[PROVIDED DATA Boundary: Start]

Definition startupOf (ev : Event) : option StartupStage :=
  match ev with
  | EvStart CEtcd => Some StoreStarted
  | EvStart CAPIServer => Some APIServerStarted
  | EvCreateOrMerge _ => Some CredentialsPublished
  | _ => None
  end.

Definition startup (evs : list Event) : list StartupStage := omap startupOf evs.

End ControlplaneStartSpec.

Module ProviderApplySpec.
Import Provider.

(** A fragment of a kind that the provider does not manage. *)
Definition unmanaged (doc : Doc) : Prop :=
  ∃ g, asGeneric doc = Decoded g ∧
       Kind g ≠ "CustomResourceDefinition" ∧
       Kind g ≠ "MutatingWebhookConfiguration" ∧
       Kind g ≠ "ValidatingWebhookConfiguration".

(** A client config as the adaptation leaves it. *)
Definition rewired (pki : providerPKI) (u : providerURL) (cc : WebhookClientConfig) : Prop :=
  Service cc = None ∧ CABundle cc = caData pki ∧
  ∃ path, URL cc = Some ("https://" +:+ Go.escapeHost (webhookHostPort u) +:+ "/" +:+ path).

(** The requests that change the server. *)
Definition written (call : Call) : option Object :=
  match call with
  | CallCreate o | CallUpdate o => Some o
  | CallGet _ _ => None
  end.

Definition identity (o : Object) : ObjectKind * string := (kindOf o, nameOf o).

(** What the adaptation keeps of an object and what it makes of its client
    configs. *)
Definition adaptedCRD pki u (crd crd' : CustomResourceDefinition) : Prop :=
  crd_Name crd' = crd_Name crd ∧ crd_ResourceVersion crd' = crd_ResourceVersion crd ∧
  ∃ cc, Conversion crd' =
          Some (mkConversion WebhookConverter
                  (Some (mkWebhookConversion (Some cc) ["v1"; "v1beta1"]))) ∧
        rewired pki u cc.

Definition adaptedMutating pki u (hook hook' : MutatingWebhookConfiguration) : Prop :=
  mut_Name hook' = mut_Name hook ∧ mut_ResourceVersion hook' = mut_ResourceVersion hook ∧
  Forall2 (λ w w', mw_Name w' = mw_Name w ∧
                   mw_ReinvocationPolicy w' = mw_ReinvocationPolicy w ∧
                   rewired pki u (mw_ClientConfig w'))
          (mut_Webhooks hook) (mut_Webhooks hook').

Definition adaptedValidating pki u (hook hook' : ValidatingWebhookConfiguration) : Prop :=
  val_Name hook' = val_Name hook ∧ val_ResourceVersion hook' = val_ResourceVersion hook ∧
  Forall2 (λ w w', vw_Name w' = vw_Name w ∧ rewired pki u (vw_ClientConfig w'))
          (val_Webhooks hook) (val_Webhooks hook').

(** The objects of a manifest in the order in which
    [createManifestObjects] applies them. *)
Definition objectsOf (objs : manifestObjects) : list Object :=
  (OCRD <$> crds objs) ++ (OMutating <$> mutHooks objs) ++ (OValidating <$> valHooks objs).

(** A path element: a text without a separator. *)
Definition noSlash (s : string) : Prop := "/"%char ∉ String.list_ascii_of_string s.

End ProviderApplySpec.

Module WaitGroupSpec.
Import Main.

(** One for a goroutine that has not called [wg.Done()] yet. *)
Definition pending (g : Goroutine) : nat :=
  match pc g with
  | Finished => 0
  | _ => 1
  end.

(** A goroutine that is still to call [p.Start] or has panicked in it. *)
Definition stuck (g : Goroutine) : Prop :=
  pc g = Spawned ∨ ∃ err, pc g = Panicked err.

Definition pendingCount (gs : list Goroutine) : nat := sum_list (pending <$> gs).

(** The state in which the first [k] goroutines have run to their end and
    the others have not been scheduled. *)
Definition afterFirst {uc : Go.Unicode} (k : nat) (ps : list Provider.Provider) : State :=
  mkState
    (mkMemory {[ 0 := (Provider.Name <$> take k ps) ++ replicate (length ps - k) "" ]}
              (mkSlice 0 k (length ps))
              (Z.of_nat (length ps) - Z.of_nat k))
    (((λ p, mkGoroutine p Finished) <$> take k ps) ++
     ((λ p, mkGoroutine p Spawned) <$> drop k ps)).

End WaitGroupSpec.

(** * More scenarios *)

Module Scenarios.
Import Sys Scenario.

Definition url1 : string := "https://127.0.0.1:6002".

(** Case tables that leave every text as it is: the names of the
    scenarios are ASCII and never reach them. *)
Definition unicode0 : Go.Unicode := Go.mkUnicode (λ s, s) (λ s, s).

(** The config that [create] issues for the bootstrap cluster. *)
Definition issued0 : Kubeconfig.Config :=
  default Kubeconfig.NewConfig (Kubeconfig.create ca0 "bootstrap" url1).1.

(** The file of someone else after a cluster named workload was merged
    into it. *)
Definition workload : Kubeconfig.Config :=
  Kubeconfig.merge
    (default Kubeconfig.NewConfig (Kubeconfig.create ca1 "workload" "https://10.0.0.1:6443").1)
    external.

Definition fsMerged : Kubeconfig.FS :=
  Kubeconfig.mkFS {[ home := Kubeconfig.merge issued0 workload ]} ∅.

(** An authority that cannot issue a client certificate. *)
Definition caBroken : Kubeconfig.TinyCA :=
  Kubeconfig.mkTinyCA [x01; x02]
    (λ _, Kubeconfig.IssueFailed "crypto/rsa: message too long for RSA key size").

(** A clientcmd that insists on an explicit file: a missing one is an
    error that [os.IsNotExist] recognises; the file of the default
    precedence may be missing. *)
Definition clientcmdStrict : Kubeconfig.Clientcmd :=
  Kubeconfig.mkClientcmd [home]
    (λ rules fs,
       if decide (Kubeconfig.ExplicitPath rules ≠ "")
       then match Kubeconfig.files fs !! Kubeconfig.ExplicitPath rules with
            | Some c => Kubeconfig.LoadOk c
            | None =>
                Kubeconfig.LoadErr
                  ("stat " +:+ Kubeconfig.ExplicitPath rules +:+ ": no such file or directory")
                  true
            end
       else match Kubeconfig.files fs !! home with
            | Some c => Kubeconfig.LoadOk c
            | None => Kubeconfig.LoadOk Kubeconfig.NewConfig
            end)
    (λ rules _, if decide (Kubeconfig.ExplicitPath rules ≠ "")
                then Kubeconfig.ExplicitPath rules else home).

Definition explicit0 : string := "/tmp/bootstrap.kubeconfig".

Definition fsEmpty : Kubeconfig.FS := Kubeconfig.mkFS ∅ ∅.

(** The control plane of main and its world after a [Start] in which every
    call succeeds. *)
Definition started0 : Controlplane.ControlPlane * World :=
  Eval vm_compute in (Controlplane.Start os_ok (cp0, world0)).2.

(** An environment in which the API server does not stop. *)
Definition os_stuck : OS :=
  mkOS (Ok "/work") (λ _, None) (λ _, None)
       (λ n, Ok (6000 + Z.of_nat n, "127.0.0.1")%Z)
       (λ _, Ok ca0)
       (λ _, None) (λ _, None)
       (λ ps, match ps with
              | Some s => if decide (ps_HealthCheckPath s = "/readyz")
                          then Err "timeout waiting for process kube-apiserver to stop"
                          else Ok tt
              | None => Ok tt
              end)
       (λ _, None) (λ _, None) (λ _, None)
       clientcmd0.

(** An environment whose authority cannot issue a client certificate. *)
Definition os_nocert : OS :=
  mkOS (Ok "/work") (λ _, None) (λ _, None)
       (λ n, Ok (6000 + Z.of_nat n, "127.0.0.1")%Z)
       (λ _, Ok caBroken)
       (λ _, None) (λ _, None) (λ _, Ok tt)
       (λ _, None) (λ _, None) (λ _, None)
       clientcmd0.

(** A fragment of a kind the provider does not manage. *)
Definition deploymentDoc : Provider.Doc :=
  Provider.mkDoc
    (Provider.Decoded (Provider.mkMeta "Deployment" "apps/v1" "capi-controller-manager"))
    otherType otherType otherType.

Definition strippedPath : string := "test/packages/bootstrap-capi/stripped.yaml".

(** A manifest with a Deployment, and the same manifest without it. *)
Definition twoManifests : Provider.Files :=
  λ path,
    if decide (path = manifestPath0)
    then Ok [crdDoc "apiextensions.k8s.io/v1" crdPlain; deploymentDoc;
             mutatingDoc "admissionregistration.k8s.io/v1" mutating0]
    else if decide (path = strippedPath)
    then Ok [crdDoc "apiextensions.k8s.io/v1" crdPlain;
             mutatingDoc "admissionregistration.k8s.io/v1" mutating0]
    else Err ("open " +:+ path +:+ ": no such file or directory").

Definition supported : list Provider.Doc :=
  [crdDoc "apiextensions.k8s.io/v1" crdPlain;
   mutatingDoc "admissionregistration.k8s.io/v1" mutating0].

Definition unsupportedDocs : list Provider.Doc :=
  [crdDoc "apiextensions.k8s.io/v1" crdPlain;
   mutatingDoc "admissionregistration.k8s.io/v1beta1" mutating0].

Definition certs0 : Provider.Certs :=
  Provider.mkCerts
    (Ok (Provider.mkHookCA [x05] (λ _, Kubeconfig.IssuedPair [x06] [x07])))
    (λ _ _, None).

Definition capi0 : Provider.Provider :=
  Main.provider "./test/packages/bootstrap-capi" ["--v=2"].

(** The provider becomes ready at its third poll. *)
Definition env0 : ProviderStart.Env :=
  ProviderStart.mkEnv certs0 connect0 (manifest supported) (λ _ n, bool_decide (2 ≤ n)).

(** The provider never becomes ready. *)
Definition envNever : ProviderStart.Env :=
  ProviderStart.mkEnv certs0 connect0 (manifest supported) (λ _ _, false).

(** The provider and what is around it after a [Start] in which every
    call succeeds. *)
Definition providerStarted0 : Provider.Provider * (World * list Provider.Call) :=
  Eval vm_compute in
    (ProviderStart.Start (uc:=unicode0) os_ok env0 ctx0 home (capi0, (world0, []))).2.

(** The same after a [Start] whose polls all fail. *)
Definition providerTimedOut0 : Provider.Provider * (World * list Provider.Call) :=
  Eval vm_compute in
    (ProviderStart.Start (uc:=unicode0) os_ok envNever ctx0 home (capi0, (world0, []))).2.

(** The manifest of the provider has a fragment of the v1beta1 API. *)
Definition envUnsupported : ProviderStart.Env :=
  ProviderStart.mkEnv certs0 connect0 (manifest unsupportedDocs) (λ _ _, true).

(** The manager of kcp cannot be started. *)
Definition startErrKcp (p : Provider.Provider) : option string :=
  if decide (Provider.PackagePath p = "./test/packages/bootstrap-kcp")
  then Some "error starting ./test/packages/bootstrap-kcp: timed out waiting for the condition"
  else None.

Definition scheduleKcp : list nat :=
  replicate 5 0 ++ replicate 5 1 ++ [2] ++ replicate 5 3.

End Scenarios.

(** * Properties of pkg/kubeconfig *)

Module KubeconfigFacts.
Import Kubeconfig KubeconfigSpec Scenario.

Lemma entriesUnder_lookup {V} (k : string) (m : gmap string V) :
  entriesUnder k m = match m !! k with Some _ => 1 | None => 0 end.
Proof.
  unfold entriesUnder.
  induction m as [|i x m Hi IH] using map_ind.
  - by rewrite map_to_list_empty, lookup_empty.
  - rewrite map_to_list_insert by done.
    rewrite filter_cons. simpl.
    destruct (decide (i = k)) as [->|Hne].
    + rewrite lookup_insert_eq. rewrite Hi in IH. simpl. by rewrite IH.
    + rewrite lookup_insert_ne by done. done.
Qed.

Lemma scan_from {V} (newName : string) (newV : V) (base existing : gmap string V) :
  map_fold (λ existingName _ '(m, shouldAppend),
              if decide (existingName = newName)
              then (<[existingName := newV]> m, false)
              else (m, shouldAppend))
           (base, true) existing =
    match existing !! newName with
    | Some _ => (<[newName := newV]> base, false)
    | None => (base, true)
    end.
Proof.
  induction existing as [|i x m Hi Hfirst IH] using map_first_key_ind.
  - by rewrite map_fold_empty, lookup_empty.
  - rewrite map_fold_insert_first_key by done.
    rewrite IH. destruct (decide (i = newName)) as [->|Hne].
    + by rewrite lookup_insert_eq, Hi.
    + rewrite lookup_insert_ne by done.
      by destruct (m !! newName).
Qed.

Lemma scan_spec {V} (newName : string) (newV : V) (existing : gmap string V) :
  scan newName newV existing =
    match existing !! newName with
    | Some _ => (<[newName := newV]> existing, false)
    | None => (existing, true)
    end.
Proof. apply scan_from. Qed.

[PROVIDED DATA Boundary: End]

**WHAT TO WORK ON**
Taking the entries from their first line through the line with "Definition startup (evs", inclusive, restate each line word for word and give nothing else.

**SOLUTION**
Definition startupOf (ev : Event) : option StartupStage :=
  match ev with
  | EvStart CEtcd => Some StoreStarted
  | EvStart CAPIServer => Some APIServerStarted
  | EvCreateOrMerge _ => Some CredentialsPublished
  | _ => None
  end.

Definition startup (evs : list Event) : list StartupStage := omap startupOf evs.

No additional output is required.